The multi-metal structure combines the thermal stability and high-temperature resistance of Inconel 718 (IN718) with the excellent thermal conductivity of CuCrZr, making it highly valuable for applications in aero-engines. Nevertheless, it is challenging to fabricate high-strength multi-metallic interfaces due to their large thermophysical differences. In this paper, the interface between IN718 and CuCrZr was well bonded by laser powder bed melting technology and optimizing the process parameters. The effects of process parameters on the interfacial properties of the prepared IN718/CuCrZr were analyzed. The microstructure characteristics, element distribution, microhardness, tensile properties, and thermal conductivity of IN718/CuCrZr were studied. The melting behavior, interface characteristics, and formation mechanism of multi-metallic materials were discussed. The experimental results show that the volumetric energy density range of 209.88-404.76 J/mm3 is suitable for the formation of IN718/CuCrZr.
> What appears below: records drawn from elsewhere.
(* ===== verification/Prelude.v ===== *)
(** * Verification of the cloud-disk front end

    The repository is a key-value store with a web front end, the "yundisk"
    pages under src/resources/yundisk.  This development is about the
    JavaScript of those pages: the upload plug-in with its crop dialog
    (zyupload/zyupload-1.0.0.js), the file list with its login page,
    scroller and touch gestures, the Zepto library the list is written with
    (static/js), and the parts of jQuery 1.7.2 that keep state for the upload
    page (zyupload/jquery-1.7.2.js).

    ** The parts and how they interact

    The upload page.  [$.fn.zyUpload] builds the form and supplies the
    callbacks of the queue object ZYFILE; ZYFILE keeps the chosen files and
    runs one request per file; the edit button of a preview opens
    [$.fn.zyPopup], which starts [$.Jcrop] on the image and hands the
    selected rectangle back to the form.  The file list page.  game_bar.js
    shows the user's files inside an [iScroll] object, whose callbacks it
    supplies, asks the server for more when the list is pulled up, and reads
    the user's name from the cookie that login.js writes; touch.js makes the
    tap events its links are bound to.  Its requests go through [Zepto.ajax]
    (ajax.js), its handlers, class names and list elements through the core
    of Zepto (zepto.js).  jQuery.  The plug-ins of the upload page attach data
    to elements and queue animations on them: [jQuery.data] is the store under
    queues and events, queues end in callback lists, callback lists make
    deferreds.  Every click on the form goes through [jQuery.event], which
    keeps the handlers of an element under one listener per type.

    ** The files

    - Prelude.v: record update, rationals as JavaScript numbers
      ([Math.round], comparisons as booleans), results that may throw, the
      automation and the lemmas the components share.
    - JsString.v: strings as lists of UTF-16 units, the methods the sources
      call, [escape], [parseInt], printing of numbers.
    - JsUri.v: UTF-8, [encodeURIComponent] and the decoder of a server.
    - ZeptoCore.v: values, [$.each], [$.extend], names of properties.
    - AjaxParam.v, AjaxSettings.v: [$.param]; settings, address, headers and
      the reading of a response.
    - Ajax.v: [$.ajax] and [$.ajaxJSONP] as a machine with a call stack, in
      which page code runs, returns, throws and calls the library again.
      AjaxProtocol.v and AjaxActive.v hold what is proved of it: the calls of
      each request, and the counter of active requests.
    - ZeptoEvent.v: handlers, namespaces, delegation, [on], [one], [off],
      [triggerHandler].
    - ZeptoNode.v: class names, the text of [css], the data module.
    - ZeptoTree.v: the tree of the document; walking and inserting.
    - ZeptoColl.v: members of a collection, [find], attributes, and [remove]
      with the data of what goes.
    - ZyFile.v: ZYFILE (lines 1382-1586).  Files are objects in a store, the
      arrays hold references.  The callbacks are the class [ZyCallbacks].
    - JcropCoords.v, Jcrop.v: [$.Jcrop] (lines 19-1180); the module Coords in
      the first file, Selection, Tracker, KeyManager, the drag handlers, the
      interface and the constructor in the second.
    - ZyPopup.v: [$.fn.zyPopup] (lines 1190-1372) as a client of Jcrop.
    - ZyUpload.v: [$.fn.zyUpload] (lines 1594-2119); the instance of
      [ZyCallbacks] the program uses, so the theorems of the queue hold of
      the page.
    - Login.v: cookies, placeholders and the user agent test of login.js.
    - IScroll.v: the scroller; its callbacks are the class [IsCallbacks].
    - Touch.v: touch.js, with its timers.
    - GameBar.v: game_bar.js, the instance of [IsCallbacks] the program uses.
    - GameBarNet.v: its requests and answers through the machine of Ajax.v.
    - JqCallbacks.v: [jQuery.Callbacks], [Deferred], [pipe] and [when] (lines
      987-1355 of jquery-1.7.2.js) as a machine with a call stack.
      JqDeferred.v proves that the machine moves each list of a deferred by
      fourteen rules and derives the life of a list from them; JqPromise.v
      that the state of a deferred agrees with its lists; JqSettle.v and
      JqLive.v hold the theorems.
    - JqData.v: [jQuery.data] and [removeData] with the cache (lines
      1660-1908, 2016-2029), over any type of values.
    - JqQueue.v: queues, [delay], marks and [promise] (lines 2034-2211), with
      shared arrays, timers and a call stack.
    - JqNames.v: lists of types, namespaces and simple selectors (lines
      2872-2899), the regular expressions written out as functions.
    - JqHandlers.v: [jQuery.event.add] and [remove], special events, [on],
      [one], [off] and their older names (lines 2905-3094, 3440-3472,
      3597-3865).
    - JqDispatch.v: [dispatch], [trigger] and [simulate] (lines 3098-3495,
      3555-3594) as a machine with a call stack over the store of the former.
    - JqFx.v: [animate], [stop], [jQuery.fx] and [tick] (lines 8364-8375,
      8484-9005) as a machine with a call stack; easing functions are the
      class [Easing].  JqFxLive.v proves what holds of it in runs without
      exceptions and forced ends.

    Every function of the source is a definition of the same name where Rocq
    allows it; a closure's variables are the fields of a record; a handler
    that can throw returns a [result]; one that may not come back returns an
    [outcome].  Events come in any order: each component has a step relation
    whose constructors are the events that can happen, and the invariants
    are proved for all states its reflexive transitive closure reaches.

    ** What the theorems show

    The doc comment of a theorem names its conditions; several have an example
    or a theorem beside them that shows what the code does without them.

    - The queue: in every reachable state the arrays and indices agree
      ([ZyFile.reachable_wf]); selection, deletion and the end of a request
      do exactly what they should ([funGetFiles_spec], [funDeleteFile_exact],
      [xhr_load_spec]); an upload of all files completes, and a failure
      prevents completion ([upload_all_completes],
      [failure_blocks_completion]).  [ZyUpload.page_queue_wf] carries this to
      the page through the interface.
    - The form: what the filter lets through and what it says of the rest,
      the previews after all readers have fired, the arithmetic of the crop
      preview, the marks of a finished upload, the sizes in the status line.
    - Cropping: reading a selection stays inside the image and respects size
      limits and ratio; moving is rigid; everything reported to the page
      lies inside the image, for a selection without a fixed ratio and keys
      between drags; the animation ends; the dialog hands over selections
      inside the image, and an arrow key during a drag breaks this.
    - The scroller: an immediate scroll settles inside the limits, frames,
      momentum, indicator and drags stay where they should, the loop that
      makes snap pages ends; a case in which the return to the limits never
      ends is proved to diverge.
    - The file list: counter, list, layer and flags of the menu agree in
      every reachable state and every event is handled without a loop (the
      group entry can count as selected beside another one); with a server that answers
      as asked, [k] pulls show the first [8 (k + 1)] files.
    - Requests: the calls the page sees of each request follow one protocol
      whatever interleaves ([AjaxProtocol.request_protocol]), and none is
      forgotten ([request_served]); the counter is the number of open
      requests, and the start and stop events alternate; a server that
      decodes a query string gets back the leaves of the value with the
      brackets that lead to them ([AjaxParam.param_roundtrip], with the
      reference [flat_form] defined by recursion on the value); headers are
      well formed.
      [GameBarNet.request_delivered] and [paging_over_wire] compose this with
      the list: what the page asks for is what the server decodes, and the
      files it sends are the files the list shows.
    - Zepto: the table of handlers and the listeners of the browser stay in
      step ([ZeptoEvent.listeners_refine]), [off] removes exactly what it
      names and undoes [on], [one] runs once; class names behave like a list
      of distinct words ([ZeptoNode.classes_refine]); stored data are read
      back; the document stays a forest under every operation, insertions put
      nodes where they should, the loops of [closest], [parents] and
      [$.contains] end with the right answer, and [remove] drops the data of
      exactly the nodes that go.
    - jQuery: whenever page code runs, the state of a deferred agrees with
      what its lists have called ([JqSettle.deferred_state_sound]); an outcome
      is final; functions are called in order, once, all of them
      ([deferred_calls_in_order], [deferred_serves_all]); the library is never
      stuck and settling comes back ([JqLive.library_never_stuck],
      [settle_comes_back]).  The data store refines two maps per element and
      does not leak ([JqData.store_refines], whose deletion is a filter,
      [data_no_leak]); queues are first
      in, first out and are worked off ([JqQueue.queue_fifo],
      [queue_drains]).
    - jQuery events: for the names of types described under Choices, every
      call of on, one and off comes back
      and the lists are those of a table in which binding appends and
      unbinding filters, with listeners, numbers and counters in step
      ([JqHandlers.handlers_refine]); the regular expression of plain
      namespaces is inclusion ([JqNames.namespace_subset]); a dispatch takes
      the handlers by the places of the path, deepest first
      ([JqDispatch.dispatch_plan], whose specification [is_plan] speaks of the
      path and the list of handlers alone), and runs them in that order, all of
      them unless the event is stopped ([dispatch_in_order]); a trigger
      climbs its path ([trigger_bubbles]); a function bound with [one] is
      unbound before it runs ([one_is_unbound]); the library always comes back
      to the page ([dispatch_comes_back]).
    - jQuery animations: whatever the functions of the page do in between,
      values stay between the first and the last one ([JqFx.writes_in_range])
      and [complete] is called once, after all properties
      ([JqFx.complete_once]); without exceptions and forced ends no animation
      is lost and each is completed or stopped
      ([JqFxLive.no_animation_lost], [animations_complete]); a tick after
      their time ends them all ([tick_ends]).
    - Login and gestures: cookies are read back as [escape] wrote them and
      removed; with one finger and one family of events one timer at most is
      pending; taps and swipes are what they should be.
    - Defects of the code are theorems too: a second press of the upload
      button sends every file twice, a failed upload shows the success mark,
      delete buttons run once per later selection, two selections at once
      mix up previews, keys and cancel throw in Jcrop, options reapply an old
      selection, a short content makes NaN snap pages, shared files never
      continue beyond the first eight, and others.  For Zepto, its ajax
      module and jQuery they are examples in the modules [Sample]: a function
      that throws blocks its callback list for ever, a function queued after
      [next] is lost, or runs at the same time as another one; two spaces in
      the types of [off] unbind everything, a dot at their end never comes
      back, a handler bound with [one] can run twice; [stop] to the end can
      lose the animation of another element.

    ** Choices

    Numbers are exact rationals or integers, not doubles: the theorems do not
    speak about rounding errors of the floating-point unit.  NaN and missing
    values, where the code produces them, are [None].  [Math.sqrt] and
    [Math.pow] are parameters (class [Maths], with the bounds of a square
    root as a law).  The HTML parser of the browser is a parameter (class
    [Browser]), and so are the parser of JSON and numbers (class [Parsers])
    and the address of the page (class [Page]); the server of the file list
    is a function argument, a selector the predicate it stands for.  Page code
    inside the machines is arbitrary: at every point where the library calls a
    function of the page, the page may make any call, return or throw.  What
    objects inherit from [Object.prototype] is a parameter of the data store.
    In the theorems on events, the words of a list of types have no white
    space, no character with a meaning in a regular expression, do not begin
    with the shorthand [hover] and have something after their first dot; the
    source makes regular expressions of namespaces without escaping them, and
    what such an expression finds for other namespaces is a parameter (class
    [RegExps]).  The answers of the selector engine are part of the document.
    Animated values are numbers in one unit.

    The functions [_resetPos], [_startAni] and [animate] of the scroller run
    on fuel, [3 * n + 8] for [n] queued steps: a step takes three calls,
    the final return to the limits at most five more.  [scrollTo_settles] and
    [refresh_returns] prove that this is enough; [resetPos_diverges] that
    nothing is enough in its case.  The loop of the snap pages has fuel as
    many as there are pixels, which [make_pages_spec] proves sufficient.
    [$.param] recurses on the depth of its argument ([serialize_fuel]: more
    changes nothing).  The walks up the document have as much fuel as there
    are nodes with a parent, which [path_height] shows to be enough; the
    clone of a node and the search for scripts below it have the same.
    [jQuery.event.remove] calls itself for every type when it is given none:
    fuel 2 is enough for good names of types ([handlers_refine]), and nothing
    is for a name that ends in a dot ([trailing_dot_loops]).

    ** Not modelled

    Of Zepto: [$] itself, the choice of the browser's query in [qsa], HTML
    fragments, properties, the functions that read the layout, [show], [hide]
    and [toggle]; a script that an insertion runs does not change the document
    while the insertion goes on.  Of jQuery: selectors, attributes, ajax,
    manipulation and styles, the methods [data] and [removeData] of jQuery
    objects, and the contexts functions are called in; internal data is not
    stored under the names [data] and [toJSON], and pages do not queue the
    string [inprogress]; types of queues are camel-cased names without spaces.
    Of its events: triggers without an element, event
    objects that are triggered a second time, the copying of properties from
    the browser's event, [toggle], and the special events of old browsers.  Of
    its animations: units other than pixels, overflow and display styles,
    [show], [hide] and [toggle] without a duration, and a function [step] of
    the page that assigns to the animation it is given.  Of the ajax module of
    Zepto: a page that switches [settings.global] of a request at work, or
    calls [$.ajaxJSONP] itself ([AjaxActive.Sample.direct_jsonp] shows one
    such call); the values the page supplies as functions for parameters, the
    JSONP callback name and the xhr are pure.  Of its events: types that are
    names of [Object.prototype] in the table of [hover].  Of cookies: see
    Login.v.  jquery-latest.js, the
    WeChat bridge, console output, fade and hover effects of the plug-ins, the
    copies of the upload plug-in that differ only in defaults or comments, and
    the C and C++ server. *)

From stdpp Require Import base gmap list strings.
From Stdlib Require Import QArith Qround Qabs Lqa.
The formation of interface characteristics is mainly attributed to Marangoni convection, which promotes the mixing of Ni and Cu elements, helps form a stable transition layer at the interface, and enables a natural transition between the two metal interfaces. This indicates that there is good metallurgical bonding at the IN718/CuCrZr interface. At the same time, the equiaxed grain structure and grain refinement were observed in the transition zone, which was also reflected in the longitudinal section hardness distribution of the IN718/CuCrZr interface. The tensile test results show the transverse of IN718/CuCrZr (IN718/CuCrZr (T)) and longitudinal of IN718/CuCrZr (IN718/CuCrZr (L)) exhibit different deformation mechanisms. The fracture of IN718/CuCrZr (T) occurs in the CuCrZr region, indicating that the interface is well bonded. The tensile properties of IN718/CuCrZr (L) are higher than that of CuCrZr and lower than that of IN718, and brittle fracture occurs at the interface. The tensile properties of IN718/CuCrZr (T) are dominated by CuCrZr and IN718/CuCrZr (L) is determined by both IN718 and CuCrZr. Compared with IN718, the thermal conductivity of IN718/CuCrZr multimetallic structure is significantly improved. This will open up the possibility of multi-metallic materials additive manufacturing for the next generation of aerospace structures.